INITIATING TOILET TRAINING
Patience, patience, and more patience are your most important allies. Introduce your child to a low potty chair by having him sit on the chair. Boys' chairs will require a deflector to avoid uncomfortable parent showers. You can make the facial expressions that may fit with using the toilet, and some parents find that running the water in the sink is inspiring. Adult demonstrations may help, but mainly you require a combination of good timing and a little luck. Reading to your child while she is on the potty will keep her sitting patiently for awhile. Don't expect performance the first time even if she's asked to use the potty. However, if and when your child accidentally urinates or has a bowel movement, you can hug and praise him enthusiastically. He'll likely get the idea and may ask again, or at least you can keep trying to put him on the potty every two to three hours. If your child resists, take a break for several weeks and try again. The resistance signals that the child isn't quite ready.

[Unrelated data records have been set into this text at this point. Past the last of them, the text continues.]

(* ===== verification/Storyboard.v ===== *)
(** * The storyboard of a video: thumbnail count, WebVTT file, key frame

    After [ffmpeg] has written one frame per second as
    [<fileName>_thumbnail_<n>.jpg] into the asset's [thumbnails]
    directory, [createThumbnailFromVideo.py] (lines 124-174) counts the
    files of the directory that match ['*_thumbnail_*.jpg'], writes a
    WebVTT file with one cue per counted frame, picks the frame 25% of the
    way through as the key frame and sets [thumbnail] and [storyboard] in
    the catalogue.  [transcodeTest] of [testHarness.py] (lines 135-209)
    runs the same computation with relative paths.  This file models the
    computation: [fnmatch] for patterns of literal characters and ['*'],
    the counting loop, the cues with their ['%02d:%02d:%02d.000'] spans
    (Python 2 integer division and modulo, [fps = 1]), the key frame index
    [math.trunc(counter * .25)] and the values of the catalogue update.

    The theorems: every span reads back as the second it was printed from
    (so the cue fields are in range and the cues tile the video second by
    second); the key frame index lies between 0 and a quarter of the
    count and names a frame of the storyboard exactly when there are at
    least four frames; the count takes every matching file of the
    directory, whoever wrote it. *)

From stdpp Require Import base list strings pretty.
From Stdlib Require Import String Ascii ZArith Lia.
From S2P Require Import Prelude Json Classifier.

Open Scope string_scope.

Module Storyboard.

(** ** The directory listing *)

(** [fnmatch.fnmatch(name, pat)] for a pattern made of literal characters
    and ['*'] (any run of characters); on POSIX the match is
    case-sensitive and anchored at both ends. *)
Fixpoint fnmatch (pat name : string) : bool :=
  match pat with
  | EmptyString => bool_decide (name = EmptyString)
  | String c pat' =>
      if Ascii.eqb c "*" then
        (fix star (s : string) : bool :=
           fnmatch pat' s || match s with EmptyString => false | String _ s' => star s' end) name
      else match name with
           | EmptyString => false
           | String c' name' => Ascii.eqb c c' && fnmatch pat' name'
           end
  end.

Definition thumb_pattern : string := "*_thumbnail_*.jpg".

(** Lines 125-131: [counter] over [os.listdir(subDir)]. *)
Definition count_thumbs (listing : list string) : Z :=
  fold_left (fun counter thumb => if fnmatch thumb_pattern thumb then (counter + 1)%Z else counter)
    listing 0%Z.

(** ** The WebVTT file *)

Definition newDir : string := "thumbnails".
Definition fps : Z := 1.
Definition baseURL : string := "https://dnt4vq51jg2tj.cloudfront.net".
Definition nl : string := String "010" EmptyString.

(** ['%02d:%02d:%02d.000' % (t / 3600, t / 60 % 60, t % 60)] with Python 2
    integer [/] and [%] (both rounding towards minus infinity). *)
Definition span (t : Z) : string :=
  py_pad2 (t / 3600) ++ ":" ++ py_pad2 (t / 60 mod 60) ++ ":" ++ py_pad2 (t mod 60) ++ ".000".

(** Lines 143-152: the cue of frame [i]; [src] is the image of frame
    [i + 1] (ffmpeg numbers the frames from 1). *)
Definition cue (src : Z -> string) (i : Z) : string :=
  let startSecond := (i * (1 / fps))%Z in
  let endSecond := ((i + 1) * (1 / fps))%Z in
  nl ++ nl ++ span startSecond ++ " --> " ++ span endSecond ++ nl ++ src (i + 1)%Z.

(** Lines 135-154: what [vttFile] holds when it is closed. *)
Definition vtt_text (src : Z -> string) (counter : Z) : string :=
  "WEBVTT" ++ String.concat "" (map (cue src) (py_range 0 counter)).

(** Line 150: [thumbSpan] of the worker, an absolute CDN URL. *)
Definition worker_src (fileName : string) (n : Z) : string :=
  baseURL ++ "/" ++ fileName ++ "/" ++ newDir ++ "/" ++ fileName ++ "_thumbnail_" ++ py_str_int n ++ ".jpg".

(** The frame numbers the cues point at: [i + 1] for [i] in [range(0, counter)]. *)
Definition frame_numbers (counter : Z) : list Z := map (fun i => (i + 1)%Z) (py_range 0 counter).

(** ** The key frame and the catalogue update *)

(** Line 157: [math.trunc(counter * thumbnailTime)] with [thumbnailTime =
    .25]; the product is exact in binary floating point and [trunc]
    rounds towards zero, which is [Z.quot]. *)
Definition keyframe_index (counter : Z) : Z := Z.quot counter 4.

(** Lines 73-174 after [ffmpeg] succeeded: the name of the VTT file in
    [subDir], its contents and the [expressionValues] of
    [databaseHelper.updateEntry(dbPrimaryKey, 'set thumbnail = :t,
    storyboard = :s', expressionValues)]. *)
Definition storyboard_update (asset : string) (listing : list string) : string * string * dict jvalue :=
  let '(_, fileName, _) := Classifier.splitFilename asset in
  let counter := count_thumbs listing in
  let vtt := fileName ++ ".vtt" in
  let index := py_str_int (keyframe_index counter) in
  let thumbnail := "/" ++ newDir ++ "/" ++ fileName ++ "_thumbnail_" ++ index ++ ".jpg" in
  let storyboard := "/" ++ newDir ++ "/" ++ vtt in
  (vtt, vtt_text (worker_src fileName) counter,
   [(":t", JStr thumbnail); (":s", JStr storyboard)]).

(** ** Reading a span back *)

(** The inverse of [span]: [HH:MM:SS.000] to seconds. *)
Definition parse_span (s : string) : option Z :=
  '(hh, r1) ← split_at ":" s;
  '(mm, r2) ← split_at ":" r1;
  '(ss, r3) ← split_at "." r2;
  guard (r3 = "000");;
  h ← read_dec hh; m ← read_dec mm; sec ← read_dec ss;
  Some (h * 3600 + m * 60 + sec)%Z.

(** ** Theorems *)

Lemma digit_val_colon : digit_val ":" = None.
Proof. reflexivity. Qed.

Lemma digit_val_dot : digit_val "." = None.
Proof. reflexivity. Qed.

(** Splitting a printed field off at a separator that is not a digit. *)
Lemma split_at_pad2 c n r :
  (0 <= n)%Z -> digit_val c = None -> split_at c (py_pad2 n ++ String c r) = Some (py_pad2 n, r).
Proof. intros Hn Hc. exact (split_at_digits c 0 _ n r (read_dec_py_pad2 n Hn) Hc). Qed.

Lemma span_fields t :
  (0 <= t)%Z ->
  (0 <= t / 3600 /\ 0 <= t / 60 mod 60 < 60 /\ 0 <= t mod 60 < 60 /\
   t / 3600 * 3600 + t / 60 mod 60 * 60 + t mod 60 = t)%Z.
Proof. intros. Z.to_euclidean_division_equations. lia. Qed.

Lemma count_thumbs_go l c :
  fold_left (fun counter thumb => if fnmatch thumb_pattern thumb then (counter + 1)%Z else counter) l c =
  (c + count_thumbs l)%Z.
Proof.
  unfold count_thumbs. revert c. induction l as [|x l IH]; intros c; cbn [fold_left]; [lia|].
  rewrite (IH (if fnmatch thumb_pattern x then (c + 1)%Z else c)),
    (IH (if fnmatch thumb_pattern x then (0 + 1)%Z else 0%Z)).
  destruct (fnmatch _ _); lia.
Qed.

(** The count is additive over the directory listing: every file that
    matches the pattern counts, whichever video it is a frame of. *)
Lemma count_thumbs_app l1 l2 : count_thumbs (l1 ++ l2) = (count_thumbs l1 + count_thumbs l2)%Z.
Proof. unfold count_thumbs at 1. rewrite fold_left_app. apply count_thumbs_go. Qed.

(** C12. Round trip of the cue time format: for every second [t >= 0],
    the span ['%02d:%02d:%02d.000'] the worker prints reads back as [t];
    the hours field is at least two digits and grows as needed, and the
    minutes and seconds fields are below 60. *)
Theorem span_roundtrip t : (0 <= t)%Z -> parse_span (span t) = Some t.
Proof.
  intros Ht. destruct (span_fields t Ht) as (Hh & Hm & Hs & Heq).
  unfold parse_span, span. autorewrite with sdms_rw.
  rewrite split_at_pad2 by (lia || reflexivity). cbn [mbind option_bind].
  rewrite split_at_pad2 by (lia || reflexivity). cbn [mbind option_bind].
  rewrite split_at_pad2 by (lia || reflexivity). cbn [mbind option_bind].
  rewrite option_guard_True by done. cbn [mbind option_bind].
  rewrite !read_dec_py_pad2 by lia. cbn [mbind option_bind]. by rewrite Heq.
Qed.

(** C10. Bounds of the key frame: for a count [counter >= 0], the index
    [math.trunc(counter * .25)] lies between 0 and [counter / 4], and it
    is one of the frames the storyboard lists ([1 .. counter]) exactly
    when [counter >= 4]; with fewer frames the catalogue's [thumbnail]
    names [_thumbnail_0.jpg], which ffmpeg never writes. *)
Theorem keyframe_index_bounds counter :
  (0 <= counter)%Z ->
  (0 <= keyframe_index counter <= counter / 4)%Z /\
  (In (keyframe_index counter) (frame_numbers counter) <-> (4 <= counter)%Z).
Proof.
  intros Hc. unfold keyframe_index, frame_numbers.
  rewrite Z.quot_div_nonneg by lia. rewrite in_map_iff.
  setoid_rewrite in_py_range. split; [split; [apply Z.div_pos|]; lia|].
  split.
  - intros (i & Hi & Hr). Z.to_euclidean_division_equations. lia.
  - intros H4. exists (counter / 4 - 1)%Z. Z.to_euclidean_division_equations. lia.
Qed.

(** A directory shared by two videos: the frames of [b.mov] are counted
    for [a.mov], whose storyboard lists frames 2 to 4 that do not exist. *)
Example storyboard_counts_foreign_frames :
  storyboard_update "/up/a.mov" ["a_thumbnail_1.jpg"; "b_thumbnail_1.jpg"; "b_thumbnail_2.jpg";
                                 "b_thumbnail_3.jpg"; "b.vtt"] =
  ("a.vtt", vtt_text (worker_src "a") 4,
   [(":t", JStr "/thumbnails/a_thumbnail_1.jpg"); (":s", JStr "/thumbnails/a.vtt")]).
Proof. vm_compute. reflexivity. Qed.

(** A three-second video: the catalogue's key frame is frame 0. *)
Lemma keyframe_index_bounds_witness :
  (0 <= count_thumbs ["v_thumbnail_1.jpg"; "v_thumbnail_2.jpg"; "v_thumbnail_3.jpg"; "v.vtt"])%Z /\
  ((0 <= keyframe_index 3 <= 3 / 4)%Z /\ (In (keyframe_index 3) (frame_numbers 3) <-> (4 <= 3)%Z)).
Proof.
  split; [vm_compute; discriminate|].
  change 3%Z with (count_thumbs ["v_thumbnail_1.jpg"; "v_thumbnail_2.jpg"; "v_thumbnail_3.jpg"; "v.vtt"]).
  apply keyframe_index_bounds. vm_compute. discriminate.
Defined.

Lemma span_roundtrip_witness : (0 <= 3725)%Z /\ parse_span (span 3725) = Some 3725%Z.
Proof. split; [lia | apply span_roundtrip; lia]. Defined.

End Storyboard.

Using disposable pull-ups is more convenient for you than diapers while toilet training, but cotton training pants are more likely to permit your child to feel the connections between the process of toileting and the outcomes (wet or soiled pants). Summer is an easier time to train children because clothes are less cumbersome and it's simpler to cope with the mess. A little urine on the grass doesn't have to be cleaned up like the stain on your carpet, and the child still has the wet pants to help him know that he could have used his nice potty.
"Summer is an easier time to train children because clothes are less cumbersome and it's simpler to cope with the mess."
REWARDS
Stickers and stars may be very helpful for initiating toilet training, and even inexpensive small toys may accelerate the process. I helped train one grandson very rapidly on less than ten dollars worth of small toy trucks. We called that game "pee for trucks." Obviously, readiness must come first or all the toys in the world won't work.
BOWEL MOVEMENT TRAINING
Bladder training almost always happens before bowel training and sometimes it seems to take children a long time to get over the fear of having their first bowel movement in the toilet. Small prizes may really be important to get your child to do that first bowel movement in the toilet. However, after the first success, others are likely to follow automatically without the continued frustration or the prizes.
NIGHT-TIME TRAINING
Nighttime training may follow immediately after daytime training, or night urination or bedwetting may occur for a very long time for your child. It's related to physical readiness and genetics rather than anything you're doing right or wrong. Stickers and stars may help with nighttime training, but scolding and punishments only seem to add more stress to the already tension-provoking problem for your child.
If your child is five and not yet night trained, a new bedwetting alarm called the DRI Sleeper is extremely helpful for sensitizing the child to the need to get up and use the bathroom. That seems to generalize very quickly to natural urination control at night and saves parents and children considerable stress.